Имя академика Павлова носят несколько видных научных учреждений не только Петербурга. Но не ИЭМ, в котором нобелиат работал дольше всего, 45 лет. Однако имя Павлова дано тому самому отделу, которым он руководил.
Павлов получил Нобелевскую премию за исследования физиологии пищеварения. Но к тому времени интересы физиолога лежали уже в другой области: условные рефлексы и высшая нервная деятельность. Работа мозга в здравии и в болезни - и сейчас главное направление работы физиологического отдела.
- Из заболеваний самые тяжелые - нейродегенеративные, - говорит руководитель отдела, доктор медицинских наук, профессор Виктор Клименко. - Они тяжелы не только сами по себе, но и потому что развиваются только в одном направлении, в сторону ухудшения. В медицине это называется прогредиентное развитие.

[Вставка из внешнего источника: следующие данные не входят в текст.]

(* ===== verification/Main.v ===== *)
(** * The application entry point

    [main.py]: the CORS origin list read from [CORS_ORIGINS] when the module
    is imported (line 29), the root and configuration endpoints (lines
    46-69), and the route table the application ends up with: the order in
    which [include_router] adds the routers (lines 40-43) and the routes
    each router declares with its decorators.  A request is dispatched the
    way Starlette's router does it: the first route whose path template and
    method both match handles it; a path some route matches with another
    method is a 405, any other path a 404.

    [messages_route_shadowed] shows that the route
    [GET /api/agfin-ai-bot/sessions/{session_id}/messages] of sessions.py
    can never be reached: chat.py declares the same path first. *)
From S2P Require Import Prelude Json Health.

Module Main.
Import Health.

(** ** Python's [str.split(sep)] with a one-character separator *)

(** Empty pieces are kept, and [""] splits into [[""]]. *)
Fixpoint py_split_sep (sep : Ascii.ascii) (s : string) : list string :=
  match s with
  | EmptyString => [""]
  | String c s' =>
      let rest := py_split_sep sep s' in
      if Ascii.eqb c sep then "" :: rest
      else match rest with r :: rs => String c r :: rs | [] => [String c ""] end
  end.

Definition comma : Ascii.ascii := Ascii.ascii_of_nat 44.
Definition slash : Ascii.ascii := Ascii.ascii_of_nat 47.

(** ** Configuration (lines 27-37) *)

Section config.
Context (env : string -> option string).

(** [ALLOWED_ORIGINS] (line 29) *)
Definition ALLOWED_ORIGINS : list string :=
  py_split_sep comma (getenv_or env "CORS_ORIGINS" "http://localhost:5173,http://localhost:3000").

(** [GET /api/config] (lines 62-69) *)
Definition get_config : json :=
  JObj [("anthropic_configured", JBool (env_set env "ANTHROPIC_API_KEY"));
        ("openai_configured", JBool (env_set env "OPENAI_API_KEY"));
        ("cors_origins", JArr (map JStr ALLOWED_ORIGINS))].

End config.

(** [GET /] (lines 46-59) *)
Definition root : json :=
  JObj [("service", JStr "AgFinOps AI Service"); ("version", JStr "0.1.0"); ("status", JStr "running");
        ("endpoints", JObj [("docs", JStr "/docs"); ("health", JStr "/api/health");
                            ("health_ready", JStr "/api/health/ready");
                            ("health_live", JStr "/api/health/live")])].

(** ** The route table *)

Record route := mkRoute { route_method : string; route_path : string; route_name : string }.

(** A router's routes under its [prefix]. *)
Definition under (prefix : string) (rs : list route) : list route :=
  map (fun r => mkRoute (route_method r) (prefix +:+ route_path r) (route_name r)) rs.

(** health.py: [APIRouter(prefix="/api")] and its three decorators. *)
Definition health_routes : list route :=
  under "/api" [mkRoute "GET" "/health" "health.health_check";
                mkRoute "GET" "/health/ready" "health.readiness_check";
                mkRoute "GET" "/health/live" "health.liveness_check"].

(** chat.py (lines 23-26, 77, 232) *)
Definition chat_routes : list route :=
  under "/api/agfin-ai-bot" [mkRoute "POST" "/chat" "chat.chat";
                             mkRoute "GET" "/sessions/{session_id}/messages" "chat.get_session_messages"].

(** stream.py (lines 26-29, 177) *)
Definition stream_routes : list route :=
  under "/api/agfin-ai-bot" [mkRoute "POST" "/stream" "stream.stream_chat"].

(** sessions.py (lines 23-26, 83-452) *)
Definition sessions_routes : list route :=
  under "/api/agfin-ai-bot"
    [mkRoute "GET" "/sessions" "sessions.list_sessions";
     mkRoute "POST" "/sessions" "sessions.create_session";
     mkRoute "GET" "/sessions/{session_id}" "sessions.get_session";
     mkRoute "GET" "/sessions/{session_id}/messages" "sessions.get_session_messages";
     mkRoute "PATCH" "/sessions/{session_id}" "sessions.update_session";
     mkRoute "POST" "/sessions/{session_id}/generate-title" "sessions.generate_and_apply_title";
     mkRoute "DELETE" "/sessions/{session_id}" "sessions.delete_session"].

(** [FastAPI(...)] (lines 19-25) adds the OpenAPI and documentation pages
    first; then [include_router] appends the routers in the order of lines
    40-43, and the two [@app.get] routes come last. *)
Definition app_routes : list route :=
  [mkRoute "GET" "/openapi.json" "openapi"; mkRoute "GET" "/docs" "swagger_ui_html";
   mkRoute "GET" "/docs/oauth2-redirect" "swagger_ui_redirect"; mkRoute "GET" "/redoc" "redoc_html"] ++
  health_routes ++ chat_routes ++ stream_routes ++ sessions_routes ++
  [mkRoute "GET" "/" "root"; mkRoute "GET" "/api/config" "get_config"].

(** ** Dispatch *)

(** A template segment [{name}] matches any non-empty segment (the
    default [str] convertor, [[^/]+]); any other segment only itself. *)
Definition is_param (t : string) : bool :=
  String.prefix "{" t.

Definition seg_match (t p : string) : bool :=
  if is_param t then negb (String.eqb p "") else String.eqb t p.

Fixpoint segs_match (ts ps : list string) : bool :=
  match ts, ps with
  | [], [] => true
  | t :: ts', p :: ps' => seg_match t p && segs_match ts' ps'
  | _, _ => false
  end.

Definition path_match (r : route) (path : string) : bool :=
  segs_match (py_split_sep slash (route_path r)) (py_split_sep slash path).

Inductive dispatch_result := Handler (name : string) | MethodNotAllowed | NotFound.

#[export] Instance dispatch_result_eq_dec : EqDecision dispatch_result.
Proof. solve_decision. Defined.

Definition dispatch (rs : list route) (method path : string) : dispatch_result :=
  match find (fun r => path_match r path && String.eqb (route_method r) method) rs with
  | Some r => Handler (route_name r)
  | None => if existsb (fun r => path_match r path) rs then MethodNotAllowed else NotFound
  end.

#[export] Instance route_eq_dec : EqDecision route.
Proof. solve_decision. Defined.

(** The handler chat.py declares for the messages path. *)
Definition chat_messages_route : route :=
  mkRoute "GET" "/api/agfin-ai-bot/sessions/{session_id}/messages" "chat.get_session_messages".

(** ** Lemmas *)

Lemma py_split_sep_nonempty sep s : py_split_sep sep s <> [].
Proof. destruct s as [|c s]; simpl; [done|]. destruct (Ascii.eqb c sep); [done|]. by case_match. Qed.

Lemma concat_cons_string sep c r rs :
  String.concat sep (String c r :: rs) = String c (String.concat sep (r :: rs)).
Proof. destruct rs; [done|]. apply string_append_cons. Qed.

Lemma py_split_sep_join sep s : String.concat (String sep EmptyString) (py_split_sep sep s) = s.
Proof.
  induction s as [|c s IH]; [done|]. simpl.
  destruct (Ascii.eqb_spec c sep) as [->|_].
  - destruct (py_split_sep sep s) eqn:E; [by apply py_split_sep_nonempty in E|]. rewrite <- IH. reflexivity.
  - destruct (py_split_sep sep s) as [|r rs] eqn:E; [by apply py_split_sep_nonempty in E|]. by rewrite concat_cons_string, IH.
Qed.

Lemma py_split_sep_pieces sep s :
  Forall (fun piece => forall n, String.get n piece <> Some sep) (py_split_sep sep s).
Proof.
  induction s as [|c s IH]; simpl; [by repeat constructor; intros []|].
  destruct (Ascii.eqb_spec c sep) as [_|Hc]; [constructor; [by intros []|done]|].
  destruct (py_split_sep sep s) as [|r rs]; [by repeat constructor; intros [|[]]; simpl; congruence|].
  apply Forall_cons in IH as [Hr Hrs]. constructor; [|done].
  intros [|n]; simpl; [congruence|apply Hr].
Qed.

(** The first hit of [find] lies at or before an element the test accepts. *)
Lemma find_app_cons_first {A} (f : A -> bool) l1 x l y :
  f x = true -> find f (l1 ++ x :: l)%list = Some y -> y ∈ (l1 ++ [x])%list.
Proof.
  intros Hx. induction l1 as [|z l1 IH]; simpl.
  - rewrite Hx. intros [= <-]. by left.
  - destruct (f z); [intros [= <-]; by left|]. intros H. right. by apply IH.
Qed.

Lemma path_match_path r r' path : route_path r = route_path r' -> path_match r path = path_match r' path.
Proof. unfold path_match. by intros ->. Qed.

(** Every route named like sessions.py's messages handler has chat.py's
    method and path, and none up to chat.py's route has that name. *)
Lemma sessions_messages_same_route r :
  r ∈ app_routes -> route_name r = "sessions.get_session_messages" ->
  route_method r = route_method chat_messages_route /\ route_path r = route_path chat_messages_route.
Proof.
  assert (H : forallb (fun r => negb (String.eqb (route_name r) "sessions.get_session_messages") ||
                          (String.eqb (route_method r) "GET" &&
                           String.eqb (route_path r) (route_path chat_messages_route))) app_routes = true)
    by reflexivity.
  rewrite forallb_forall in H. intros Hin Hn. apply list_elem_of_In, H in Hin.
  rewrite Hn in Hin. simpl in Hin. apply andb_prop in Hin as [Hm Hp].
  by apply String.eqb_eq in Hm, Hp.
Qed.

Lemma chat_messages_first r :
  r ∈ (take 8 app_routes ++ [chat_messages_route])%list -> route_name r <> "sessions.get_session_messages".
Proof.
  assert (H : forallb (fun r => negb (String.eqb (route_name r) "sessions.get_session_messages"))
                (take 8 app_routes ++ [chat_messages_route])%list = true) by reflexivity.
  rewrite forallb_forall in H. intros Hin Hn. apply list_elem_of_In, H in Hin.
  by rewrite Hn in Hin.
Qed.

(** ** Theorems *)

(** the CORS origins are [CORS_ORIGINS] cut at its commas, nothing
    else: joined with commas they give the variable back, and no origin
    contains a comma, so spaces around the commas stay in the origins. *)
Theorem allowed_origins_split env :
  String.concat "," (ALLOWED_ORIGINS env) = getenv_or env "CORS_ORIGINS" "http://localhost:5173,http://localhost:3000" /\
  Forall (fun origin => forall n, String.get n origin <> Some comma) (ALLOWED_ORIGINS env).
Proof. split; [apply py_split_sep_join | apply py_split_sep_pieces]. Qed.

(** C17: no request is ever dispatched to sessions.py's
    [get_session_messages]: chat.py's route for the same method and path
    template is included first and takes every request that route would. *)
Theorem messages_route_shadowed method path :
  dispatch app_routes method path <> Handler "sessions.get_session_messages".
Proof.
  unfold dispatch. destruct (find _ app_routes) as [r|] eqn:E; [|by case_match].
  intros [= Hn]. destruct (find_some _ _ E) as [Hin%list_elem_of_In Hf].
  destruct (sessions_messages_same_route r Hin Hn) as [Hm Hp].
  rewrite <- (take_drop_middle app_routes 8 chat_messages_route) in E by reflexivity.
  apply find_app_cons_first in E; [by apply chat_messages_first in E|].
  by rewrite <- (path_match_path r), <- Hm.
Qed.

(** ** Examples *)

Definition demo_env (k : string) : option string :=
  if String.eqb k "CORS_ORIGINS" then Some "https://app.agfin.example, https://admin.agfin.example" else None.

Example spaced_origin :
  ALLOWED_ORIGINS demo_env = ["https://app.agfin.example"; " https://admin.agfin.example"] /\
  ALLOWED_ORIGINS (fun _ => None) = ["http://localhost:5173"; "http://localhost:3000"].
Proof. split; reflexivity. Qed.

Example dispatch_cases :
  dispatch app_routes "GET" "/api/agfin-ai-bot/sessions/s1/messages" = Handler "chat.get_session_messages" /\
  dispatch app_routes "GET" "/api/agfin-ai-bot/sessions/s1" = Handler "sessions.get_session" /\
  dispatch app_routes "PUT" "/api/agfin-ai-bot/sessions/s1" = MethodNotAllowed /\
  dispatch app_routes "GET" "/api/agfin-ai-bot/sessions//messages" = NotFound.
Proof. repeat split; vm_compute; reflexivity. Qed.

End Main.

Весь мир исследует рассеянный склероз, болезнь Альцгеймера, боковой амиотрофический склероз, которым страдал знаменитый физик Стивен Хокинг. Эти болезни хоть и объединены названием «нейродегенеративные» - очень разные.

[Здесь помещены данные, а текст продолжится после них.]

(* ===== verification/_CoqProject ===== *)
-Q . S2P
Prelude.v
Bytes.v
Limbs.v
UtcpBuffer.v
UtcpTypes.v
UtcpTimer.v
UtcpTable.v
UtcpSend.v
UtcpInput.v
UtcpRecv.v
UtcpApi.v
UtcpInv.v
UtcpWorld.v
UtcpCalls.v
UtcpRecvSafe.v
UtcpSim.v
UtcpStream.v
UtcpTheorems.v
UtcpDefects.v
Heap.v
LinkedList.v
SplayTree.v
SplayShape.v
SplayUp.v
SplayDown.v
SplayOps.v
SplaySpec.v
Aead.v
ChaCha.v
Poly1305.v
ChaChaPoly.v
Sha512.v
Prf.v
Ed25519.v
Sptps.v
SptpsReplay.v
SptpsRun.v
SptpsHs.v
SptpsSafe.v
SptpsLink.v
SptpsTheorems.v
SptpsDatagram.v
SptpsDefects.v
Packmsg.v
PackmsgEncode.v
PackmsgDecode.v
PackmsgSafe.v
PackmsgSkip.v
PackmsgTheorems.v
HashTable.v
Utils.v
MetaBuffer.v
Graph.v
GraphBfs.v
GraphSim.v
GraphReach.v
GraphTheorems.v
GraphEdges.v
Mdns.v
MdnsTheorems.v
Event.v
EventTheorems.v
EventIo.v
Fe.v
FeArith.v
Sc.v
Prime25519.v
Edwards.v
Ge.v
GePrecomp.v
GeArith.v
GeTables.v
GeMult.v
Ed25519Code.v
EdSign.v
EdLadder.v
Ed25519Inst.v
FeTheorems.v
GeTheorems.v
Ed25519Theorems.v
Lemma lookup_list_write {A} o (bs m : list A) j :
  (o + length bs <= length m)%nat ->
  list_write o bs m !! j =
  (if decide (o <= j < o + length bs)%nat then bs !! (j - o)%nat else m !! j).
Proof.
  intros H. unfold list_write. case_decide as Hj.
  - rewrite lookup_app_r, length_take by (rewrite length_take; lia).
    rewrite lookup_app_l by lia. f_equal. lia.
  - destruct (decide (j < o)%nat).
    + rewrite lookup_app_l by (rewrite length_take; lia). by rewrite lookup_take_lt.
    + rewrite lookup_app_r by (rewrite length_take; lia).
      rewrite length_take, lookup_app_r, lookup_drop by lia. f_equal. lia.
Qed.

(** A window into a list: [slice off n l] are its elements [off, off+n). *)
Definition slice {A} (off n : nat) (l : list A) : list A := take n (drop off l).

Lemma lookup_slice {A} off n (l : list A) i :
  slice off n l !! i = if decide (i < n)%nat then l !! (off + i)%nat else None.
Proof.
  unfold slice. rewrite lookup_take. case_decide; [|done]. by rewrite lookup_drop.
Qed.

Lemma length_slice {A} off n (l : list A) :
  length (slice off n l) = Nat.min n (length l - off).
Proof. unfold slice. by rewrite length_take, length_drop. Qed.

(** A store that fits, by its effect on every cell. *)
Lemma mem_write_spec m o bs :
  0 <= o -> o + zlen bs <= zlen m ->
  exists m', mem_write m o bs = Done m' /\ length m' = length m /\
    forall j, m' !! j = (if decide (Z.to_nat o <= j < Z.to_nat o + length bs)%nat
                         then bs !! (j - Z.to_nat o)%nat else m !! j).
Proof.
  intros H0 H1. rewrite mem_write_ok by done. unfold zlen in *.
  exists (list_write (Z.to_nat o) bs m). split; [done|]. split.
  - apply length_list_write. lia.
  - intros j. apply lookup_list_write. lia.
Qed.

(** Case analysis on the index tests of a lookup goal. *)
Ltac index_cases :=
  repeat case_decide;
  rewrite ?lookup_take_lt, ?lookup_drop by lia;
  try lia; try done; try (f_equal; lia).

Lemma filter_all {A} (P : A -> Prop) `{!forall x, Decision (P x)} l : Forall P l -> filter P l = l.
Proof. induction 1; [done|]. by rewrite filter_cons_True, IHForall. Qed.

Lemma filter_none {A} (P : A -> Prop) `{!forall x, Decision (P x)} l :
  Forall (fun x => ~ P x) l -> filter P l = [].
Proof. induction 1; [done|]. by rewrite filter_cons_False. Qed.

Например, при рассеянном склерозе белки мозга входят на «чужую территорию», в кровоток, и клетки-защитники лимфоциты их атакуют, приняв за врагов.
Болезнь Паркинсона, при которой разум остается ясным, но отказывает тело, «завязана» на нарушение работы медиатора дофамина. Того самого, который мы по-обывательски ассоциируем с влюбленностью, мотивацией и прочими «лирическими» вещами, а не с дрожательным параличом.

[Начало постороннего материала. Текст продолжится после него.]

(* ===== verification/Bytes.v ===== *)
(** Bytes and words.

    Byte strings as the sources read and write them: the little and big endian
    encodings of a word, the value of a byte string, and the arithmetic meaning
    of the masks, shifts and ors from which C code assembles words. *)
From S2P Require Import Prelude.

Definition bytes_ok (l : list Z) : Prop := Forall (fun b => 0 <= b < 256) l.

(** ** Little endian *)

(** The [n] bytes of a member, least significant first, and back. *)
Fixpoint le_bytes (n : nat) (x : Z) : list Z :=
  match n with O => [] | S n => x mod 256 :: le_bytes n (x / 256) end.

Fixpoint le_val (l : list Z) : Z :=
  match l with [] => 0 | b :: l => b + 256 * le_val l end.

Lemma le_val_bytes n : forall x, 0 <= x < 256 ^ Z.of_nat n -> le_val (le_bytes n x) = x.
Proof.
  induction n as [|n IH]; intros x Hx; cbn [le_bytes le_val]; [simpl in Hx; lia|].
  rewrite Nat2Z.inj_succ, Z.pow_succ_r in Hx by lia.
  rewrite IH; [pose proof (Z.div_mod x 256); lia|].
  split; [apply Z.div_pos; lia|apply Z.div_lt_upper_bound; lia].
Qed.

Lemma length_le_bytes n : forall x, length (le_bytes n x) = n.
Proof. induction n as [|n IH]; intros x; simpl; [done|by rewrite IH]. Qed.

Lemma le_bytes_ok n : forall x, bytes_ok (le_bytes n x).
Proof.
  induction n as [|n IH]; intros x; simpl; constructor; [|apply IH].
  apply Z.mod_pos_bound. lia.
Qed.

Lemma le_val_range l : bytes_ok l -> 0 <= le_val l < 256 ^ zlen l.
Proof.
  induction 1 as [|b l Hb _ IH]; simpl; [done|].
  unfold zlen in *. simpl length. rewrite Nat2Z.inj_succ, Z.pow_succ_r by lia. lia.
Qed.

Lemma le_val_slice o n l : bytes_ok l -> 0 <= le_val (slice o n l) < 256 ^ Z.of_nat n.
Proof.
  intros Hl. assert (Hs : bytes_ok (slice o n l)) by (by apply Forall_take, Forall_drop).
  pose proof (le_val_range _ Hs) as Hr. split; [lia|]. eapply Z.lt_le_trans; [apply Hr|].
  apply Z.pow_le_mono_r; [lia|]. unfold zlen. rewrite length_slice. lia.
Qed.

Lemma le_val_app l k : le_val (l ++ k) = le_val l + 256 ^ zlen l * le_val k.
Proof.
  induction l as [|b l IH]; cbn [app le_val]; [change (256 ^ zlen []) with 1; lia|].
  rewrite IH. unfold zlen. simpl length.
  rewrite Nat2Z.inj_succ, Z.pow_succ_r by lia. ring.
Qed.

Lemma le_bytes_val l : bytes_ok l -> le_bytes (length l) (le_val l) = l.
Proof.
  induction 1 as [|b l Hb Hl IH]; simpl; [done|].
  rewrite (Z.mul_comm 256), Z_mod_plus_full, Z.mod_small by lia.
  rewrite Z_div_plus_full, Z.div_small, Z.add_0_l by lia. by rewrite IH.
Qed.

Lemma le_val_inj l k : bytes_ok l -> bytes_ok k -> length l = length k -> le_val l = le_val k -> l = k.
Proof.
  intros Hl Hk Hn Hv. rewrite <- (le_bytes_val l), <- (le_bytes_val k) by done. by rewrite Hn, Hv.
Qed.

Lemma le_val_zeros n : le_val (replicate n 0) = 0.
Proof. induction n as [|n IH]; simpl; [done|]. by rewrite IH. Qed.

(** Encoding wraps: only the low bytes of a word are stored. *)
Lemma le_bytes_mod n : forall x, le_val (le_bytes n x) = x mod 256 ^ Z.of_nat n.
Proof.
  induction n as [|n IH]; intros x; [by rewrite Z.mod_1_r|]. cbn [le_bytes le_val].
  rewrite IH, Nat2Z.inj_succ, Z.pow_succ_r by lia.
  rewrite Z.rem_mul_r by lia. lia.
Qed.

(** ** Big endian *)

Definition be_bytes (n : nat) (x : Z) : list Z := rev (le_bytes n x).
Definition be_val (l : list Z) : Z := le_val (rev l).

Lemma length_be_bytes n x : length (be_bytes n x) = n.
Proof. unfold be_bytes. by rewrite length_rev, length_le_bytes. Qed.

Lemma be_bytes_ok n x : bytes_ok (be_bytes n x).
Proof. apply Forall_rev, le_bytes_ok. Qed.

Lemma be_val_bytes n x : 0 <= x < 256 ^ Z.of_nat n -> be_val (be_bytes n x) = x.
Proof. intros. unfold be_val, be_bytes. by rewrite rev_involutive, le_val_bytes. Qed.

Lemma be_bytes_val l : bytes_ok l -> be_bytes (length l) (be_val l) = l.
Proof.
  intros Hl. unfold be_val, be_bytes. rewrite <- (length_rev l), le_bytes_val by (by apply Forall_rev).
  apply rev_involutive.
Qed.

Lemma be_val_range l : bytes_ok l -> 0 <= be_val l < 256 ^ zlen l.
Proof.
  intros Hl. unfold be_val, zlen. rewrite <- (length_rev l). apply le_val_range. by apply Forall_rev.
Qed.

(** ** Masks, shifts and ors *)

Lemma shiftr_div x n : 0 <= n -> Z.shiftr x n = x / 2 ^ n.
Proof. apply Z.shiftr_div_pow2. Qed.

Lemma land_mask x n m : 0 <= n -> m = 2 ^ n - 1 -> Z.land x m = x mod 2 ^ n.
Proof. intros Hn ->. rewrite <- Z.land_ones by done. f_equal. rewrite Z.ones_equiv. lia. Qed.

(** An or of words that share no bit is their sum. *)
Lemma lor_add x y n : 0 <= n -> 0 <= x < 2 ^ n -> Z.lor x (y * 2 ^ n) = x + y * 2 ^ n.
Proof.
  intros Hn Hx. assert (Hl : Z.land x (y * 2 ^ n) = 0).
  { apply Z.bits_inj'. intros i Hi. rewrite Z.land_spec, Z.bits_0.
    rewrite <- Z.shiftl_mul_pow2, Z.shiftl_spec by lia.
    destruct (decide (i < n)).
    - by rewrite (Z.testbit_neg_r y), andb_false_r by lia.
    - rewrite <- (Z.mod_small x (2 ^ n)), Z.mod_pow2_bits_high by lia. done. }
  rewrite Z.add_nocarry_lxor, Z.lxor_lor by done. done.
Qed.

Lemma lxor_range x y n : 0 <= n -> 0 <= x < 2 ^ n -> 0 <= y < 2 ^ n -> 0 <= Z.lxor x y < 2 ^ n.
Proof.
  intros Hn Hx Hy. assert (H0 : 0 <= Z.lxor x y) by (apply Z.lxor_nonneg; lia). split; [done|].
  destruct (decide (Z.lxor x y = 0)) as [->|]; [apply Z.pow_pos_nonneg; lia|].
  apply Z.log2_lt_pow2; [lia|]. pose proof (Z.log2_lxor x y ltac:(lia) ltac:(lia)).
  assert (Hlog : forall z, 0 <= z < 2 ^ n -> Z.log2 z < n \/ z = 0).
  { intros z Hz. destruct (decide (z = 0)); [auto|]. left. apply Z.log2_lt_pow2; lia. }
  destruct (Hlog x Hx) as [ | -> ]; destruct (Hlog y Hy) as [ | -> ];
    rewrite ?Z.lxor_0_l, ?Z.lxor_0_r in *; lia.
Qed.

(** ** Byte strings under exclusive or *)

Definition xor_bytes (a b : list Z) : list Z := zip_with Z.lxor a b.

Lemma xor_bytes_cancel a : forall b, (length a <= length b)%nat -> xor_bytes (xor_bytes a b) b = a.
Proof.
  induction a as [|x a IH]; intros [|y b] H; simpl in *; try done; [lia|].
  rewrite Z.lxor_assoc, Z.lxor_nilpotent, Z.lxor_0_r. f_equal. apply IH. lia.
Qed.

Lemma length_xor_bytes a b : length (xor_bytes a b) = Nat.min (length a) (length b).
Proof. apply length_zip_with. Qed.

Lemma xor_bytes_ok a b : bytes_ok a -> bytes_ok b -> bytes_ok (xor_bytes a b).
Proof.
  intros Ha. revert b. induction Ha as [|x a Hx Ha IH]; intros b Hb; [constructor|].
  destruct Hb as [|y b Hy Hb]; [constructor|]. constructor; [|by apply IH].
  by apply (lxor_range x y 8).
Qed.

Lemma xor_bytes_app a b c d : length a = length b -> xor_bytes (a ++ c) (b ++ d) = xor_bytes a b ++ xor_bytes c d.
Proof. apply zip_with_app. Qed.

Lemma xor_bytes_comm a b : xor_bytes a b = xor_bytes b a.
Proof.
  revert b. induction a as [|x a IH]; intros [|y b]; simpl; try done.
  by rewrite Z.lxor_comm, IH.
Qed.

Lemma join_cons {A} (l : list A) (ls : list (list A)) : mjoin (l :: ls) = l ++ mjoin ls.
Proof. done. Qed.

(** [x & mask] for a mask of the high bits of an [n]-bit value. *)
Lemma bitset_high v n k mask :
  0 <= k <= n -> 0 <= v < 2 ^ n -> mask = 2 ^ n - 2 ^ k -> bitset v mask = (2 ^ k <=? v).
Proof.
  intros Hk Hv ->. unfold bitset.
  assert (E : Z.land v (2 ^ n - 2 ^ k) = Z.shiftl (Z.land (Z.shiftr v k) (Z.ones (n - k))) k).
  { replace (2 ^ n - 2 ^ k) with (Z.shiftl (Z.ones (n - k)) k).
    2: { rewrite Z.shiftl_mul_pow2, Z.ones_equiv, <- Z.sub_1_r, Z.mul_sub_distr_r, <- Z.pow_add_r by lia. f_equal; [f_equal|]; lia. }
    apply Z.bits_inj'. intros i Hi. rewrite Z.land_spec, !Z.shiftl_spec by lia. destruct (decide (i < k)).
    - rewrite !(Z.testbit_neg_r _ (i - k)) by lia. by rewrite andb_false_r.
    - rewrite Z.land_spec, Z.shiftr_spec by lia. do 2 f_equal. lia. }
  rewrite E, Z.land_ones, Z.shiftr_div_pow2, Z.shiftl_mul_pow2 by lia.
  assert (Hd : 0 <= v / 2 ^ k < 2 ^ (n - k)).
  { split; [apply Z.div_pos; lia|]. apply Z.div_lt_upper_bound; [lia|]. rewrite <- Z.pow_add_r by lia.
    replace (k + (n - k)) with n by lia. lia. }
  rewrite Z.mod_small by done. apply eq_true_iff_eq. rewrite negb_true_iff, Z.eqb_neq, Z.leb_le.
  pose proof (Z.pow_pos_nonneg 2 k ltac:(lia) ltac:(lia)). split.
  - intros Hn. destruct (Z.le_gt_cases (2 ^ k) v) as [|Hlt]; [done|]. rewrite Z.div_small in Hn; lia.
  - intros Hle. assert (1 <= v / 2 ^ k) by (apply Z.div_le_lower_bound; lia). nia.
Qed.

И даже болезнь Альцгеймера, говорит профессор Клименко, еще одно доказательство того, что наши хвори - продолжение нашего нормального состояния. В норме в печени вырабатывается определенный белок, который необходим для работы памяти. Но у некоторых людей этот белок ведет к образованию бляшек в отделах мозга, «общение» между нейронами нарушается - и в первую очередь страдает как раз память.
Ученые исследуют молекулярные основы таких «поломок». Как оказалось, мышь и крыса (с собаками с 1980-х годов отдел не работает) в переживании некоторых патологий не так уж от нас отличаются. Например, в лаборатории психофизиологии эмоций выяснили: на крысах можно смоделировать даже «стокгольмский синдром»: если к ним подпустить удава, они в ужасе шарахаются, но потом начинают идти с ним на контакт. Это объясняется вовсе не пробудившейся симпатией или привычкой. После события, связанного с угрозой жизни, в мозге погибает огромное количество нервных клеток - отсюда такое ненормальное поведение. И нарушения эти сохраняются очень долго.
В лаборатории не только исследуют механизмы посттравматического стресса, но и испытывают комбинации уже существующих лекарств, чтобы подобрать наиболее эффективную схему лечения. Эти опыты переросли в исследование с участием военных, прошедших афганскую и чеченские войны.